Wore Plumb Out
I'm tired of arguing the same points...so I'll just put up a few facts and let everybody figure it out for themselves. This is a little involved, and it took some time to write. All I ask is that everyone pay me the courtesy of reading it through...carefully.
Review Newton 1 and 3. They'll help. Newton 2 is a little less helpful, but go ahead and look at that one too if you like. It's related.
The straight blowback operation is simple. Force on the bullet and force on the slide pushes each in opposite directions. Any argument? No? Good.
The locked breech design works the same way. Powder burns...Gasses expand..Pressure builds...Force on the bullet pushes it through the barrel...Force on the slide pushes it rearward.
The only difference...The ONLY difference...is that in the blowback, the slide moves independently of the barrel, while with the locked breech pistol, the slide snags the barrel on its way rearward and drags it along with it. Because the barrel has mass...the slide has to overcome that. Because the two are mechanically connected, the are...for all practical purposes...one part. So, until the barrel reaches the linkdown point, the slide's mass is roughly 40% greater than it is AFTER the barrel drops. This added mass slows the slide's acceleration...giving the bullet more time to reach the muzzle. Breech opening is thus delayed. It's very nearly a delayed blowback operation...but because the slide doesn't move independently of the barrel...we have to call it locked breech.
But the barrel's mass isn't the only resistance that delays the slide. There's another, more powerful force at work...the one we've been fighting about.
The bullet is a tight fit in the barrel. Any argument? You! There...in the back. Go push a bullet through a barrel with a stick and report your findings.
Because the bullet is a tight fit...and because it stays in contact with the barrel's inner surface for the whole trip...it transfers a frictional force to the barrel in the direction that it...the bullet...is moving. Namely forward. The bullet doesn't shrink, and the barrel doesn't expand to any practical degree, so the force remains in effect as long as the bullet is in the barrel and moving forward.
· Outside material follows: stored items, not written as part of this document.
(** * Portfolio service: a shallow embedding of [fastapi_challenge/main.py]

    The service is a handful of HTTP handlers registered on a FastAPI
    application.  The handlers are pure functions of the bound request
    parameters; the only state is the store of the rate limiter.  The
    embedding keeps that shape:

    - Python [str] values are [string]s.  A header value reaches the handler
      decoded as Latin-1, so each character of [user_agent] is one code point
      below 256 and [str.lower] acts character by character.  A query
      parameter is kept in its UTF-8 encoding; the only operations applied to
      it are the test for emptiness and the split at the comma, which act the
      same on the encoding as on the decoded text.  The text of a query
      parameter holds no surrogate, since the decoding of the query replaces
      what is not UTF-8.  A text of a JSON body can hold a lone surrogate,
      written [\udXXX] in the body; it is kept as the three bytes 237, 160 to
      191, 128 to 191 of generalized UTF-8, which no other text contains.
      Such a text cannot be encoded in a response: see [render].
    - [Optional[...]] is [option]; Python truthiness of such a value is
      [truthy].
    - a handler either returns or raises: [result].
    - the body of a request is what the framework makes of it before the
      routed function is called: a [Portfolio], a list of validation errors,
      or nothing it could read: [Body].
    - the dictionaries handed to the JSON encoder are [json] objects, with
      the keys in the order of the source.
    - the limiter's counters are a [gmap] passed through [serve]. *)

From Stdlib Require Import ZArith Ascii String.
From stdpp Require Import base option list strings gmap sorting.

Local Open Scope Z_scope.

(** ** Python strings *)

Module PyStr.

(** [str.lower] on one Latin-1 character: the capital letters A-Z and the
  accented capitals U+00C0..U+00DE (the multiplication sign U+00D7 apart)
  move 32 code points up, the others stay. *)
Definition lower_char (c : ascii) : ascii :=
let n := N_of_ascii c in
if ((65 <=? n) && (n <=? 90))%N
   || ((192 <=? n) && (n <=? 222) && negb (n =? 215))%N
then ascii_of_N (n + 32)
else c.

(** [s.lower()] *)
Fixpoint lower (s : string) : string :=
match s with
| EmptyString => EmptyString
| String c s' => String (lower_char c) (lower s')
end.

(** [s.startswith(p)] *)
Fixpoint startswith (p s : string) : bool :=
match p, s with
| EmptyString, _ => true
| String _ _, EmptyString => false
| String a p', String b s' => Ascii.eqb a b && startswith p' s'
end.

(** [needle in hay] *)
Fixpoint contains (needle hay : string) : bool :=
startswith needle hay
|| match hay with
   | EmptyString => false
   | String _ hay' => contains needle hay'
   end.

(** [s.split(sep)] for a one-character separator: the pieces between the
  occurrences of [sep], in order, empty pieces included; never the empty
  list. *)
Fixpoint split (sep : ascii) (s : string) : list string :=
match s with
| EmptyString => [EmptyString]
| String c s' =>
    if Ascii.eqb c sep then EmptyString :: split sep s'
    else match split sep s' with
         | piece :: pieces => String c piece :: pieces
         | [] => [String c EmptyString]
         end
end.

(** [sep.join(pieces)] *)
Fixpoint join (sep : ascii) (pieces : list string) : string :=
match pieces with
| [] => EmptyString
| [piece] => piece
| piece :: pieces' => piece +:+ String sep (join sep pieces')
end.

(** [c in s] for a character *)
Fixpoint has_char (c : ascii) (s : string) : bool :=
match s with
| EmptyString => false
| String a s' => Ascii.eqb a c || has_char c s'
end.

(** Truthiness of an [Optional[str]]: [None] and the empty string are
  false. *)
Definition truthy (o : option string) : bool :=
match o with
| None => false
| Some EmptyString => false
| Some (String _ _) => true
end.

(** [o or default] *)
Definition or_default (o : option string) (default : string) : string :=
match o with
| Some s => if truthy o then s else default
| None => default
end.

End PyStr.

(** ** Values handed to the JSON encoder *)

#[warnings="-register-all"]
Inductive json : Type :=
| JNull
| JString (s : string)
| JArray (items : list json)
| JObject (fields : list (string * json)).

(** [d[key]] on a dictionary, [None] where Python raises [KeyError]. *)
Fixpoint assoc (key : string) (fields : list (string * json)) : option json :=
  match fields with
  | [] => None
  | (k, v) :: fields' => if String.eqb k key then Some v else assoc key fields'
  end.

Definition json_get (key : string) (j : json) : option json :=
  match j with
  | JObject fields => assoc key fields
  | _ => None
  end.

(** How the encoder writes an [Optional[str]] and an [Optional[List[str]]]. *)
Definition json_of_str (o : option string) : json :=
  match o with
  | None => JNull
  | Some s => JString s
  end.

Definition json_of_strs (o : option (list string)) : json :=
  match o with
  | None => JNull
  | Some l => JArray (map JString l)
  end.

(** A lone surrogate in a text: the byte 237 followed by a byte from 160 to
    191. *)
Fixpoint has_surrogate (s : string) : bool :=
  match s with
  | EmptyString => false
  | String a s' =>
      match s' with
      | EmptyString => false
      | String b _ =>
          ((N_of_ascii a =? 237) && (160 <=? N_of_ascii b) && (N_of_ascii b <=? 191))%N
          || has_surrogate s'
      end
  end.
Because there is a forward force on the barrel, we have to factor it in. Don't believe it's signifigant? Install a 6-inch Longslide barrel in a Commander. Lock the gun in a vise. Grab the end of the barrel and pull it forward while a friend pulls on the slide.
We have another resistive mechanism. The recoil spring. We can agree that the recoil spring doesn't provide very much resistance during 1/10th inch of compression...until we remember that, in a 5-inch pistol with a standard 32-coil/16-pound spring...there's about 4.5 pounds of preload before anything even moves. So...bearing in mind that any resistive force will become more resistive the faster and harder that we try to accelerate it...that 4 pounds of resistance will multiply.
And there is yet another one. The spring also has mass. Gotta move that, too...and the faster and harder you push on it...the harder it fights.
These last two are operating in both the blowback and the locked breech pistol. I included them to provide SD with a clue so that he can figure out why the gun moves before the bullet exits the bore...and there's one more mechanism that contributes to that. I'll leave it to him to find it. Happy huntin' m'fren.
Finally...Nothing can be discounted when trying to understand the reality. Nothing. Anything that has the opportunity to delay the slide's movement WILL delay it. Anything that CAN resist it...WILL resist it. Resistive force comes in three forms. Inertial...provided by the mass of the object. Frictional force...provided by the object's contact with anything else. Mechanical obstruction. The proverbial brick wall.
We can't see force. We can only see its effects. That we can't see it doesn't prove that it doesn't exist. The barrel can't actually be pulled forward very much...if at all...because there are mechanical obstructions blocking it. The most obvious is the slidestop pin to lower barrel lug contact. Less obvious is the locking lug engagement within the slide...which is being driven rearward. BUT...just because we can't see the barrel move is not proof that the force on it isn't there. If you push on your house, you can't move it...but the force is still there...pushing on the house. While the bullet is moving thought the barrel...it's transmitting a forward force TO the barrel...even though the barrel can't move forward. It thus becomes a resistive force for the slide...and the faster the slide moves, the harder this force works against it.
To wrap it up...I hope that by now, we're all in agreement that mass requires force to set it into motion...and that the bullet can't generate a directional force to the slide while it's moving away from it. There must be a force vector between the two...and that force must be an unbalanced force. That is...the force must be greater than the resistance offered by the object that it's trying to move. When the force is balanced...force and resistance are equal...we have equilibrium. One cancels out the other, and nothing moves. Only when the force is unbalanced do things start moving. Only when things move do we have momentum.
Now...I'm a busy man. I've got 14 dogs to tend to, and about another 200 pounds of lead that I'm tryin' to turn into bullets. Figure it out.
John...My offer still stands. If you're ever in my neck of the woods...Turbocoffee, bullets and barbecue are on me.